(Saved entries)
"""

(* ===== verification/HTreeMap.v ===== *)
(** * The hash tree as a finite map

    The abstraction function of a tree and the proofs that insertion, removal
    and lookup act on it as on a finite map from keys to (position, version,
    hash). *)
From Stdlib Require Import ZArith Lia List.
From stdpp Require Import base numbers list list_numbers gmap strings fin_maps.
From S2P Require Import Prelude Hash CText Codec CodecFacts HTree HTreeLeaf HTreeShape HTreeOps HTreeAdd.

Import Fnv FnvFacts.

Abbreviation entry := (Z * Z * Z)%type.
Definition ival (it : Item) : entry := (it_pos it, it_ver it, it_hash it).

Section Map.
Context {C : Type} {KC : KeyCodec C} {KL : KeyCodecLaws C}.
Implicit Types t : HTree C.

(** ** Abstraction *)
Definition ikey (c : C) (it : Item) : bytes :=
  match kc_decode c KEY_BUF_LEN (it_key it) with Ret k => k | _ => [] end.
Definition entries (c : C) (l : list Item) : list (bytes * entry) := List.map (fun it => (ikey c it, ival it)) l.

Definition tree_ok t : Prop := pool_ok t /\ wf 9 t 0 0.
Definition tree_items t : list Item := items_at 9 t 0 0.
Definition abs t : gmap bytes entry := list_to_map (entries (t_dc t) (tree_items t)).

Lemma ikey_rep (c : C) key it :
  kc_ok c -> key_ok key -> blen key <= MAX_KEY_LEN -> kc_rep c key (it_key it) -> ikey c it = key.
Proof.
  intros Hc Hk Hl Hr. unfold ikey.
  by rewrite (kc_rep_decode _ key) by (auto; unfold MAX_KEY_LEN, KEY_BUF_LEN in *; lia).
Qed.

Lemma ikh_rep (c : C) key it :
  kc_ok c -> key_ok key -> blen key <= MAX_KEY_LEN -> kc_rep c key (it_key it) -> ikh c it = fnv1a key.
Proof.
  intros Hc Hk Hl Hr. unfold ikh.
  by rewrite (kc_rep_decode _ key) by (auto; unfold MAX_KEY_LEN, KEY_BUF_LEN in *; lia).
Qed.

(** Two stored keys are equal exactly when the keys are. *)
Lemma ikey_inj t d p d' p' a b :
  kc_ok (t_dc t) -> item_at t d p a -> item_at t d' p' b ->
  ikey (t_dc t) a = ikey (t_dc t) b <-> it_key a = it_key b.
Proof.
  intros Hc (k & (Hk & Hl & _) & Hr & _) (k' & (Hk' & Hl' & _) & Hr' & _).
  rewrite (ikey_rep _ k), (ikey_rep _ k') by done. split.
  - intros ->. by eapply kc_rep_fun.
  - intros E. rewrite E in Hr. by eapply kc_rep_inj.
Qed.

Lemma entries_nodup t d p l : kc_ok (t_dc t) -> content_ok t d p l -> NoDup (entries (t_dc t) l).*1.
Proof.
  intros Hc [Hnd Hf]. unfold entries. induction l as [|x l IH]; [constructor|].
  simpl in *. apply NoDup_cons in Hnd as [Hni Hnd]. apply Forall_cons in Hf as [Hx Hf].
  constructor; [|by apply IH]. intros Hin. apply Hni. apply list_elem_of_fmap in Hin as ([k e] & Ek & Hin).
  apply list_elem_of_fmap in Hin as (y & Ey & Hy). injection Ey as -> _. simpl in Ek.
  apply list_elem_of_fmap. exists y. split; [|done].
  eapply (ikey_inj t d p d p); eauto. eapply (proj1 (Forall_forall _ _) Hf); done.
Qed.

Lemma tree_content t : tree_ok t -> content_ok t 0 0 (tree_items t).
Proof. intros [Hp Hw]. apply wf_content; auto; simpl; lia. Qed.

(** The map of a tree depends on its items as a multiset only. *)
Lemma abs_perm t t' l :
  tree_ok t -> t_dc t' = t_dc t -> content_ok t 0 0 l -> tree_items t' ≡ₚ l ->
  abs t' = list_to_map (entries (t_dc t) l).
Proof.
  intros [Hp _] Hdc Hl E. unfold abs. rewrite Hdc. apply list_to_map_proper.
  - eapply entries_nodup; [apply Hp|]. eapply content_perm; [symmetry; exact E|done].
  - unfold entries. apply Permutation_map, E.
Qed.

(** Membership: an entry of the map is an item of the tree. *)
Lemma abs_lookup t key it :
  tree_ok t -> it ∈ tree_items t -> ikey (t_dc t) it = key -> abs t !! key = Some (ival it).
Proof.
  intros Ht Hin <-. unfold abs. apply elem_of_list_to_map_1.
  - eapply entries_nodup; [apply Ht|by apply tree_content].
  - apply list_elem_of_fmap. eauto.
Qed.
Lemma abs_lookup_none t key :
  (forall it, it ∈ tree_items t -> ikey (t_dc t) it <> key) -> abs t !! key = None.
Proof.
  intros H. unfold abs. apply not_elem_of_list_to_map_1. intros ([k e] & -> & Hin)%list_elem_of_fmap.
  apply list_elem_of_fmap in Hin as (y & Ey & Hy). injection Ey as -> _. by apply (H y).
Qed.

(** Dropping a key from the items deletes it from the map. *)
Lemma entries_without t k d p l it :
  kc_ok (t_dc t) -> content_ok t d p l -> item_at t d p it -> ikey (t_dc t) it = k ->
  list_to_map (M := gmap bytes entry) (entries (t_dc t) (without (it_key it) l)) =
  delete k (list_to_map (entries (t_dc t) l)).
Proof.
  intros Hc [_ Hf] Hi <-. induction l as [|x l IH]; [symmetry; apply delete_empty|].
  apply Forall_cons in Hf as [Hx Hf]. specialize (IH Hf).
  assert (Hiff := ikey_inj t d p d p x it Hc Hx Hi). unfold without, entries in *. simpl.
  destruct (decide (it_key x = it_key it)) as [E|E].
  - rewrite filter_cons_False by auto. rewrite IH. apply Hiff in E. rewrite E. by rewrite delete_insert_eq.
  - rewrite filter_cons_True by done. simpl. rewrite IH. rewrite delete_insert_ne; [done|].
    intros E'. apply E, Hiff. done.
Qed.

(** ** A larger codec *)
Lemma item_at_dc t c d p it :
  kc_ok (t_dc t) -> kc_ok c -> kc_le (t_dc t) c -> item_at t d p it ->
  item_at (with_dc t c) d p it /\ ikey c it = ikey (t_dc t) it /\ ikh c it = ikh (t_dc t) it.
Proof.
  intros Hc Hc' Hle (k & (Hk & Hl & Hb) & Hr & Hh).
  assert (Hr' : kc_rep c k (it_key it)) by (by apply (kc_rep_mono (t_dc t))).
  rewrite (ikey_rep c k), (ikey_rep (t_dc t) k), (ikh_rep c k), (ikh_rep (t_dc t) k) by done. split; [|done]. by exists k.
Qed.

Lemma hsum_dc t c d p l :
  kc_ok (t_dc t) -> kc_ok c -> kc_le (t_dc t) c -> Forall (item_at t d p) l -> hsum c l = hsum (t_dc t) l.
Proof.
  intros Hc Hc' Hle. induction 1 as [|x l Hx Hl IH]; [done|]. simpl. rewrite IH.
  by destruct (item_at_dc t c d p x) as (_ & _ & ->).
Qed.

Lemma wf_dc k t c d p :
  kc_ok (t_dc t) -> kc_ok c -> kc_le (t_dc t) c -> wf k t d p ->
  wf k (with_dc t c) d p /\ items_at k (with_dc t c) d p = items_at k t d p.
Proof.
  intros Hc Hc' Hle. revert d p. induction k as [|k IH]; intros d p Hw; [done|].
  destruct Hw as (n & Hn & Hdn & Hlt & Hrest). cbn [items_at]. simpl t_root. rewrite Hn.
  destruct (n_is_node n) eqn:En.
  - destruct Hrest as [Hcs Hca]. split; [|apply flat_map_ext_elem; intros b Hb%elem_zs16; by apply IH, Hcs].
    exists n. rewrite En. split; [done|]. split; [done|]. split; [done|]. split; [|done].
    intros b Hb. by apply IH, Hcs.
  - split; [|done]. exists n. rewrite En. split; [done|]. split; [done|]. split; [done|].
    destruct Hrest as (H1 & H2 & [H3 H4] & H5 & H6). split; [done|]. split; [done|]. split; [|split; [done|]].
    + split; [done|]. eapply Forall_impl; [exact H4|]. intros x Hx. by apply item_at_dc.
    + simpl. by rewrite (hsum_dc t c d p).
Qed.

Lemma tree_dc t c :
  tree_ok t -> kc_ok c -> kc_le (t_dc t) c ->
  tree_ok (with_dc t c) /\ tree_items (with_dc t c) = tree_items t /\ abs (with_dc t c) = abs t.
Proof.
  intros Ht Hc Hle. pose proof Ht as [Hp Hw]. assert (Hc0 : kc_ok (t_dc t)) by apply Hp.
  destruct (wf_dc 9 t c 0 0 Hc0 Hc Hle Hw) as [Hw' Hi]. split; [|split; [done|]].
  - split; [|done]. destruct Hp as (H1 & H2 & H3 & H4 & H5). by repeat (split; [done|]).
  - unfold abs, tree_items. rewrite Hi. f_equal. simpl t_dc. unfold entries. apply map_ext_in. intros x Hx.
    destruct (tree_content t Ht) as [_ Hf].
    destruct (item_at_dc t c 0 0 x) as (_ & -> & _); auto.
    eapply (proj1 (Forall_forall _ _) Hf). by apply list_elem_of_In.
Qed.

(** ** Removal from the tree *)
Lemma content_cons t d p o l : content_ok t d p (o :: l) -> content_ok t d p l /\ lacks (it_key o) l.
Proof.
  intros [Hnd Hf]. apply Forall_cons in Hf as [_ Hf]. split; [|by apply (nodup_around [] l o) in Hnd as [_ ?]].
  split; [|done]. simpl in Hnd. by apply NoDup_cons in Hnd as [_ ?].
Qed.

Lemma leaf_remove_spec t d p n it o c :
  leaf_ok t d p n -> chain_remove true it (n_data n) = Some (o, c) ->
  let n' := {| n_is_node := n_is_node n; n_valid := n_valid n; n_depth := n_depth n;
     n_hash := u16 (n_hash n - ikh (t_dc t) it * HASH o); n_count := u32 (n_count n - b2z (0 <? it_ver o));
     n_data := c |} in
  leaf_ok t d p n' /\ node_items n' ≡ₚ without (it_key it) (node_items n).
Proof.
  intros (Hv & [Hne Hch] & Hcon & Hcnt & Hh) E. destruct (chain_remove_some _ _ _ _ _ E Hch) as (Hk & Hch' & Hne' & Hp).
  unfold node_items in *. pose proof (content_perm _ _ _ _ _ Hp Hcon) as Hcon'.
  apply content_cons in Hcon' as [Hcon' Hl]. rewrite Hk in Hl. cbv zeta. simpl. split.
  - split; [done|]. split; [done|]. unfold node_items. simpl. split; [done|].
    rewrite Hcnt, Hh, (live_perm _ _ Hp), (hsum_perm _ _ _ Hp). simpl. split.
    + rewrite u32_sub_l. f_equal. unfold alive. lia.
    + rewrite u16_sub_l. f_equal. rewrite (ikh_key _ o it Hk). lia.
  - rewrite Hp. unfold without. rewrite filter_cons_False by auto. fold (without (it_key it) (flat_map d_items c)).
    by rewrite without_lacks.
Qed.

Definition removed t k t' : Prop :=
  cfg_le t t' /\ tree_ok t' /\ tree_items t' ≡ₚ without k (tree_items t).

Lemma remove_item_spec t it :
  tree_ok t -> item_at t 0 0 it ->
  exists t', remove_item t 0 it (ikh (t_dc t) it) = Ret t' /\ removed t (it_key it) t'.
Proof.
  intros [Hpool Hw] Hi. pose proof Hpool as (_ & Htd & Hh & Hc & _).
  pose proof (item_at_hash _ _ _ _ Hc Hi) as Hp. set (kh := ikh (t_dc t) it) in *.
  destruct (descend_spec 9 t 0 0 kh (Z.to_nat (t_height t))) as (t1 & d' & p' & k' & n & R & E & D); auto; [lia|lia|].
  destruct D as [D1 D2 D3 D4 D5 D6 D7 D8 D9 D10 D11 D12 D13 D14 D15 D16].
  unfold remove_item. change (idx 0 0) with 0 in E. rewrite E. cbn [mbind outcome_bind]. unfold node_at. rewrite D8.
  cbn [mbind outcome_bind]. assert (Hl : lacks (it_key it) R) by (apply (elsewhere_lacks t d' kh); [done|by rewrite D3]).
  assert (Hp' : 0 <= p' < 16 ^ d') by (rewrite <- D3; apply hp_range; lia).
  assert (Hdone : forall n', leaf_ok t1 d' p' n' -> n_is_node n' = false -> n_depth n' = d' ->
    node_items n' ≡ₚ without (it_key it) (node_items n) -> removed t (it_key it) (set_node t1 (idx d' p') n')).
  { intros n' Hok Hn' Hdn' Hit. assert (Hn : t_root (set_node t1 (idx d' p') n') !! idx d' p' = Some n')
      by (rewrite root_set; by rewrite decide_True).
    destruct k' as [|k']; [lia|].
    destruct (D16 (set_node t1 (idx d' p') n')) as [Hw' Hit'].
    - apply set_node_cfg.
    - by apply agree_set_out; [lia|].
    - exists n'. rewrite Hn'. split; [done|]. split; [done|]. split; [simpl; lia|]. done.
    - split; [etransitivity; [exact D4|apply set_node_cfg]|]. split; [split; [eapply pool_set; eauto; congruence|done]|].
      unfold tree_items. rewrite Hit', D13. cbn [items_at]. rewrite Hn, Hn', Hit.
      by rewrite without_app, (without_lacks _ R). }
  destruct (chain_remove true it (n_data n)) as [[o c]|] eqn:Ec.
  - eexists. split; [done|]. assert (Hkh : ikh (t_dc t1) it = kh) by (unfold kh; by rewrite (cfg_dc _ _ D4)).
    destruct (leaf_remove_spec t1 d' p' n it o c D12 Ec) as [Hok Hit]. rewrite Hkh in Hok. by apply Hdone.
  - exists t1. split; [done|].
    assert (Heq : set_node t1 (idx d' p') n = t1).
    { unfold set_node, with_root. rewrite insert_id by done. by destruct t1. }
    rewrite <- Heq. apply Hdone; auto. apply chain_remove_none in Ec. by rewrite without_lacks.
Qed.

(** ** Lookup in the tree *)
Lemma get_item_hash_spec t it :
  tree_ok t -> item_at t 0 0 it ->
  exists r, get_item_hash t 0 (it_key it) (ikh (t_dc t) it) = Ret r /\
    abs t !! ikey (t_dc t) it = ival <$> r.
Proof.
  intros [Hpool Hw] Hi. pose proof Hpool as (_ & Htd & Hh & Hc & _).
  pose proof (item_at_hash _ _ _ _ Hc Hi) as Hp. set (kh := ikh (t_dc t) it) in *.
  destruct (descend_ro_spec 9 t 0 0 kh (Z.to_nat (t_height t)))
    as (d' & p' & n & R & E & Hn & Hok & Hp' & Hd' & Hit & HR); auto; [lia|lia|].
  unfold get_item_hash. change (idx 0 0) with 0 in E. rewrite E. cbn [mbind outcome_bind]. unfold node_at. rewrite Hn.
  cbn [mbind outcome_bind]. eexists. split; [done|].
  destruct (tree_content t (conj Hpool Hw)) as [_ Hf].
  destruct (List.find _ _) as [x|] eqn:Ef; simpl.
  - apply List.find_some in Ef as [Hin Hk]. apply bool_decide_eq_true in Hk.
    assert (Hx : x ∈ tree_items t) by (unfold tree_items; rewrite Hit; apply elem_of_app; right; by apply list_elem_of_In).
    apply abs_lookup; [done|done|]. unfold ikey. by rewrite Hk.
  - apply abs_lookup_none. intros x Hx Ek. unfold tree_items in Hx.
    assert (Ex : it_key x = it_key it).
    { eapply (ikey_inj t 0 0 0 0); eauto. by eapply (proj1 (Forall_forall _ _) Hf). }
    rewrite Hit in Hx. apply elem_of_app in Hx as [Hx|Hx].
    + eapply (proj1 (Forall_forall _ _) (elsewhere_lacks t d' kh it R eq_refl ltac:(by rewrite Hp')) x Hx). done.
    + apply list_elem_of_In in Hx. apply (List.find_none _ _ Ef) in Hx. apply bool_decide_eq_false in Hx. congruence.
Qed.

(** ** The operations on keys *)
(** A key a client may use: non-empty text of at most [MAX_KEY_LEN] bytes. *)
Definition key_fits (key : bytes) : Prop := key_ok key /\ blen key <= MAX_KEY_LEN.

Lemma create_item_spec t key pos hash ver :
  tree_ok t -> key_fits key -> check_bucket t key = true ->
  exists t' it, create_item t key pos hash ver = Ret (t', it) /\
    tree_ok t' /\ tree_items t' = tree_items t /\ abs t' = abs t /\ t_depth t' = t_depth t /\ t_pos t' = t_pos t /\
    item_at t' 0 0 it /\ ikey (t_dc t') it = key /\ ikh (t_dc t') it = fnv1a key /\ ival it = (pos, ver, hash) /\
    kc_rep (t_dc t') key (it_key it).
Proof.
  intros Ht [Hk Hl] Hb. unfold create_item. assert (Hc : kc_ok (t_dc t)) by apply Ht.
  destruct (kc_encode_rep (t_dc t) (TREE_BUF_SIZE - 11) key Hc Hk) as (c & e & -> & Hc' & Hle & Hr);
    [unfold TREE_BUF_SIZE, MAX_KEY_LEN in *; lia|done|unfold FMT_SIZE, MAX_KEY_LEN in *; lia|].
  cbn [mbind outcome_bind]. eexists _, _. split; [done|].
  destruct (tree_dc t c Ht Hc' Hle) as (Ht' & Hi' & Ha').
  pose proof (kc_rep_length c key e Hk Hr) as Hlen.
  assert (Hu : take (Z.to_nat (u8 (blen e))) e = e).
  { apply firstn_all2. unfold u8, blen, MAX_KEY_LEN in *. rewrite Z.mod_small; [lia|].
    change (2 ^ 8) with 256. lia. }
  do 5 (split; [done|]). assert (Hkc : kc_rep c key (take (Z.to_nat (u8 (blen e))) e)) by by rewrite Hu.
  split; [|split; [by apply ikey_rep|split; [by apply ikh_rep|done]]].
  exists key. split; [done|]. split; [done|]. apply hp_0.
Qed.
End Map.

"""

> Exercise prompt
Working through the records above, establish how many lines contain the string "change", and reply with the number by itself.

> Completed task
3